Repeat exactly the lines of the entries below from the one with "outstanding b = pending" through the one with "(** The first", both ends included, and nothing else.

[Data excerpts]
########################################
(* ===== verification/Callbacks.v ===== *)
(** * Completion callbacks (src/KineticCallbacks.cc)

    Every asynchronous request owns a callback; the callbacks of one operation share a
    [CallbackSynchronization] that counts the outstanding ones.  A thread of the socket listener
    completes callbacks, the issuing thread completes those it gives up on: all of it happens under
    the mutex of the synchronization object, so that the system is a state machine whose steps are
    the member functions below, in any order. *)

From S2P Require Import Prelude CppString Utility Kinetic.

Module Callbacks.

(** The classes derived from [KineticCallback] differ in the result they keep. *)
Inductive callback_class :=
  | GetCallback | GetVersionCallback | GetLogCallback | PutCallback | BasicCallback | RangeCallback.

#[export] Instance callback_class_eq_dec : EqDecision callback_class.
Proof. solve_decision. Defined.

(** [KineticCallback] with the members of its derived classes. *)
Record callback := mkCallback {
  cb_class : callback_class;
  cb_status : StatusCode;
  cb_done : bool;
  cb_record : option KineticRecord;
  cb_version : bytes;
  cb_log : option DriveLog;
  cb_keys : option (list bytes);
}.

(** [CallbackSynchronization::outstanding], an [int]. *)
Abbreviation sync := Z (only parsing).

(** [KineticCallback::KineticCallback] *)
Definition new_callback (c : callback_class) (outstanding : sync) : callback * sync :=
  (mkCallback c CLIENT_INTERNAL_ERROR false None [] None None, outstanding + 1).

Definition set_result (cb : callback) (status : StatusCode) (done : bool) : callback :=
  mkCallback (cb_class cb) status done (cb_record cb) (cb_version cb) (cb_log cb) (cb_keys cb).

Definition OnResult (result : StatusCode) (cb : callback) (outstanding : sync) : callback * sync :=
  if cb_done cb then (cb, outstanding)
  else (set_result cb result true, outstanding - 1).

Definition getResult (cb : callback) : StatusCode := cb_status cb.

Definition finished (cb : callback) : bool := cb_done cb.

Definition reset (cb : callback) (outstanding : sync) : callback * sync :=
  (set_result cb CLIENT_INTERNAL_ERROR false, outstanding + 1).

(** The condition under which [CallbackSynchronization::wait_until] returns. *)
Definition wait_until_returns (outstanding : sync) (now timeout_time : Z) : bool :=
  negb (negb (outstanding =? 0) && (now <? timeout_time)).

(** The [Success] and [Failure] members: each derived class stores its result before it completes
    the callback. *)
Definition store_reply (r : reply) (cb : callback) : callback :=
  match r with
  | SuccessRecord rec =>
      mkCallback (cb_class cb) (cb_status cb) (cb_done cb) (Some rec) (cb_version cb) (cb_log cb) (cb_keys cb)
  | SuccessVersion v =>
      mkCallback (cb_class cb) (cb_status cb) (cb_done cb) (cb_record cb) v (cb_log cb) (cb_keys cb)
  | SuccessLog l =>
      mkCallback (cb_class cb) (cb_status cb) (cb_done cb) (cb_record cb) (cb_version cb) (Some l) (cb_keys cb)
  | SuccessKeys ks =>
      mkCallback (cb_class cb) (cb_status cb) (cb_done cb) (cb_record cb) (cb_version cb) (cb_log cb) (Some ks)
  | Success | Failure _ => cb
  end.

Definition reply_status (r : reply) : StatusCode :=
  match r with
  | Failure e => e
  | _ => OK
  end.

Definition deliver (r : reply) (cb : callback) (outstanding : sync) : callback * sync :=
  OnResult (reply_status r) (store_reply r cb) outstanding.

(** The replies the client library makes to a callback of a class. *)
Definition reply_fits (c : callback_class) (r : reply) : bool :=
  match c, r with
  | _, Failure e => negb (bool_decide (e = OK))
  | GetCallback, SuccessRecord _ => true
  | GetVersionCallback, SuccessVersion _ => true
  | GetLogCallback, SuccessLog _ => true
  | (PutCallback | BasicCallback), Success => true
  | RangeCallback, SuccessKeys _ => true
  | _, _ => false
  end.

(** ** The system of callbacks of one operation *)

Record system := mkSystem { callbacks : list callback; outstanding : sync }.

Inductive step : system -> system -> Prop :=
  | step_create s c cb n :
      new_callback c (outstanding s) = (cb, n) ->
      step s (mkSystem (callbacks s ++ [cb]) n)
  | step_result s i cb cb' r n :
      callbacks s !! i = Some cb ->
      OnResult r cb (outstanding s) = (cb', n) ->
      step s (mkSystem (<[i:=cb']> (callbacks s)) n)
  | step_deliver s i cb cb' r n :
      callbacks s !! i = Some cb ->
      deliver r cb (outstanding s) = (cb', n) ->
      step s (mkSystem (<[i:=cb']> (callbacks s)) n)
  | step_reset s i cb cb' n :
      callbacks s !! i = Some cb ->
      finished cb = true ->
      reset cb (outstanding s) = (cb', n) ->
      step s (mkSystem (<[i:=cb']> (callbacks s)) n).

Definition initial : system := mkSystem [] 0.

Definition reachable (s : system) : Prop := rtc step initial s.

(** Callbacks that still wait for their result. *)
Definition pending (cbs : list callback) : Z :=
  Z.of_nat (length (filter (fun cb => cb_done cb = false) cbs)).

Lemma pending_app l l' : pending (l ++ l') = pending l + pending l'.
Proof. unfold pending. rewrite filter_app, length_app. lia. Qed.

Lemma pending_cons cb l : pending (cb :: l) = (if cb_done cb then 0 else 1) + pending l.
Proof. unfold pending. rewrite filter_cons. case_decide as H; destruct (cb_done cb); try done; simpl; lia. Qed.

Lemma pending_nonneg l : 0 <= pending l.
Proof. unfold pending. lia. Qed.

Lemma pending_insert l i cb cb' :
  l !! i = Some cb ->
  pending (<[i:=cb']> l) = pending l - (if cb_done cb then 0 else 1) + (if cb_done cb' then 0 else 1).
Proof.
  intros Hi. rewrite (insert_take_drop _ _ _ (lookup_lt_Some _ _ _ Hi)).
  rewrite <- (take_drop_middle l i cb Hi) at 3. rewrite !pending_app, !pending_cons. lia.
Qed.

Lemma OnResult_spec r cb n cb' n' :
  OnResult r cb n = (cb', n') ->
  cb_done cb' = true /\ n' = n - (if cb_done cb then 0 else 1) /\
  cb_status cb' = (if cb_done cb then cb_status cb else r) /\ cb_class cb' = cb_class cb.
Proof. unfold OnResult. destruct (cb_done cb) eqn:E; intros; simplify_eq/=; split_and!; auto; lia. Qed.

Lemma deliver_spec r cb n cb' n' :
  deliver r cb n = (cb', n') ->
  cb_done cb' = true /\ n' = n - (if cb_done cb then 0 else 1) /\
  cb_status cb' = (if cb_done cb then cb_status cb else reply_status r) /\ cb_class cb' = cb_class cb.
Proof. intros H%OnResult_spec. by destruct r. Qed.

Lemma pending_zero_done l : pending l = 0 -> Forall (fun cb => cb_done cb = true) l.
Proof.
  induction l as [|cb l IH]; [done|]. rewrite pending_cons. pose proof (pending_nonneg l).
  destruct (cb_done cb) eqn:E; [|lia]. intros. constructor; [done|apply IH; lia].
Qed.

Lemma step_invariant s s' :
  step s s' -> outstanding s = pending (callbacks s) -> outstanding s' = pending (callbacks s').
Proof.
  intros Hs Hinv. destruct Hs as [s c cb n H|s i cb cb' r n Hi H|s i cb cb' r n Hi H|s i cb cb' n Hi Hf H]; simpl.
  - unfold new_callback in H. simplify_eq. rewrite pending_app. unfold pending at 2. simpl. lia.
  - apply OnResult_spec in H as (Hd & -> & _). rewrite (pending_insert _ _ _ _ Hi), Hd. lia.
  - apply deliver_spec in H as (Hd & -> & _). rewrite (pending_insert _ _ _ _ Hi), Hd. lia.
  - unfold reset in H. simplify_eq. unfold finished in Hf.
    rewrite (pending_insert _ _ _ _ Hi), Hf. simpl. lia.
Qed.

Lemma reachable_invariant s : reachable s -> outstanding s = pending (callbacks s).
Proof.
  assert (forall a b, rtc step a b -> outstanding a = pending (callbacks a) ->
    outstanding b = pending (callbacks b)) as H.
  { induction 1; eauto using step_invariant. }
  intros Hr. by eapply H.
Qed.

End Callbacks.
Export Callbacks.

(** ** Properties *)

(** C21: In every reachable state the outstanding counter is the number of unfinished callbacks:
    no result is counted twice however deliveries, timeouts and re-use of callbacks interleave.
    Hence a waiting operation that returns before its timeout has all its results. *)
Theorem outstanding_counts_unfinished s now timeout_time :
  reachable s ->
  outstanding s = pending (callbacks s) /\
  (wait_until_returns (outstanding s) now timeout_time = true -> now < timeout_time ->
   Forall (fun cb => finished cb = true) (callbacks s)).
Proof.
  intros Hr. pose proof (reachable_invariant s Hr) as Hi. split; [done|].
  unfold wait_until_returns. intros Hw Hlt. apply pending_zero_done. rewrite <- Hi.
  apply negb_true_iff, andb_false_iff in Hw as [Hw|Hw]; bool_to_prop; lia.
Qed.

Lemma outstanding_counts_unfinished_witness :
  let s := mkSystem [fst (OnResult OK (fst (new_callback PutCallback 0)) 1)] 0 in
  outstanding s = pending (callbacks s) /\
  (wait_until_returns (outstanding s) 0 5 = true -> 0 < 5 ->
   Forall (fun cb => finished cb = true) (callbacks s)).
Proof.
  apply outstanding_counts_unfinished.
  eapply rtc_l; [eapply (step_create initial PutCallback); reflexivity|].
  eapply rtc_l; [eapply (step_result _ 0 _ _ OK); reflexivity|]. apply rtc_refl.
Defined.

(** The first result of a callback wins: whatever completes it later (a late reply after the
    timeout was recorded, or the timeout after the reply) leaves the recorded status as it is. *)
Theorem first_result_wins s s' i cb :
  step s s' -> callbacks s !! i = Some cb -> finished cb = true ->
  exists cb', callbacks s' !! i = Some cb' /\
    (finished cb' = true -> getResult cb' = getResult cb).
Proof.
  intros Hs Hi Hf. unfold finished, getResult in *.
  assert (forall j x y, callbacks s !! j = Some x -> (j = i -> cb_done y = true -> cb_status y = cb_status cb) ->
    exists cb', <[j:=y]> (callbacks s) !! i = Some cb' /\ (cb_done cb' = true -> cb_status cb' = cb_status cb)) as Hins.
  { intros j x y Hj Hy. destruct (decide (j = i)) as [->|Hne].
    - exists y. split; [|by apply Hy]. apply list_lookup_insert_eq. by eapply lookup_lt_Some.
    - exists cb. by rewrite list_lookup_insert_ne. }
  destruct Hs as [s c cb0 n H|s j cb0 cb1 r n Hj H|s j cb0 cb1 r n Hj H|s j cb0 cb1 n Hj Hfj H]; simpl.
  - exists cb. split; [|done]. by apply lookup_app_l_Some.
  - eapply Hins; [done|]. intros -> _. simplify_eq.
    apply OnResult_spec in H as (_ & _ & -> & _). by rewrite Hf.
  - eapply Hins; [done|]. intros -> _. simplify_eq.
    apply deliver_spec in H as (_ & _ & -> & _). by rewrite Hf.
  - eapply Hins; [done|]. intros -> Hd. unfold reset in H. by simplify_eq.
Qed.

Lemma first_result_wins_witness :
  let cb := fst (OnResult CLIENT_IO_ERROR (fst (new_callback PutCallback 0)) 1) in
  exists cb', callbacks (mkSystem [fst (deliver Success cb 0)] 0) !! 0%nat = Some cb' /\
    (finished cb' = true -> getResult cb' = getResult cb).
Proof.
  intros cb. apply (first_result_wins (mkSystem [cb] 0) (mkSystem [fst (deliver Success cb 0)] 0) 0 cb);
    [|reflexivity..].
  apply (step_deliver (mkSystem [cb] 0) 0 cb _ Success); reflexivity.
Defined.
########################################
Written response:
    outstanding b = pending (callbacks b)) as H.
  { induction 1; eauto using step_invariant. }
  intros Hr. by eapply H.
Qed.

End Callbacks.
Export Callbacks.

(** ** Properties *)

(** C21: In every reachable state the outstanding counter is the number of unfinished callbacks:
    no result is counted twice however deliveries, timeouts and re-use of callbacks interleave.
    Hence a waiting operation that returns before its timeout has all its results. *)
Theorem outstanding_counts_unfinished s now timeout_time :
  reachable s ->
  outstanding s = pending (callbacks s) /\
  (wait_until_returns (outstanding s) now timeout_time = true -> now < timeout_time ->
   Forall (fun cb => finished cb = true) (callbacks s)).
Proof.
  intros Hr. pose proof (reachable_invariant s Hr) as Hi. split; [done|].
  unfold wait_until_returns. intros Hw Hlt. apply pending_zero_done. rewrite <- Hi.
  apply negb_true_iff, andb_false_iff in Hw as [Hw|Hw]; bool_to_prop; lia.
Qed.

Lemma outstanding_counts_unfinished_witness :
  let s := mkSystem [fst (OnResult OK (fst (new_callback PutCallback 0)) 1)] 0 in
  outstanding s = pending (callbacks s) /\
  (wait_until_returns (outstanding s) 0 5 = true -> 0 < 5 ->
   Forall (fun cb => finished cb = true) (callbacks s)).
Proof.
  apply outstanding_counts_unfinished.
  eapply rtc_l; [eapply (step_create initial PutCallback); reflexivity|].
  eapply rtc_l; [eapply (step_result _ 0 _ _ OK); reflexivity|]. apply rtc_refl.
Defined.

(** The first result of a callback wins: whatever completes it later (a late reply after the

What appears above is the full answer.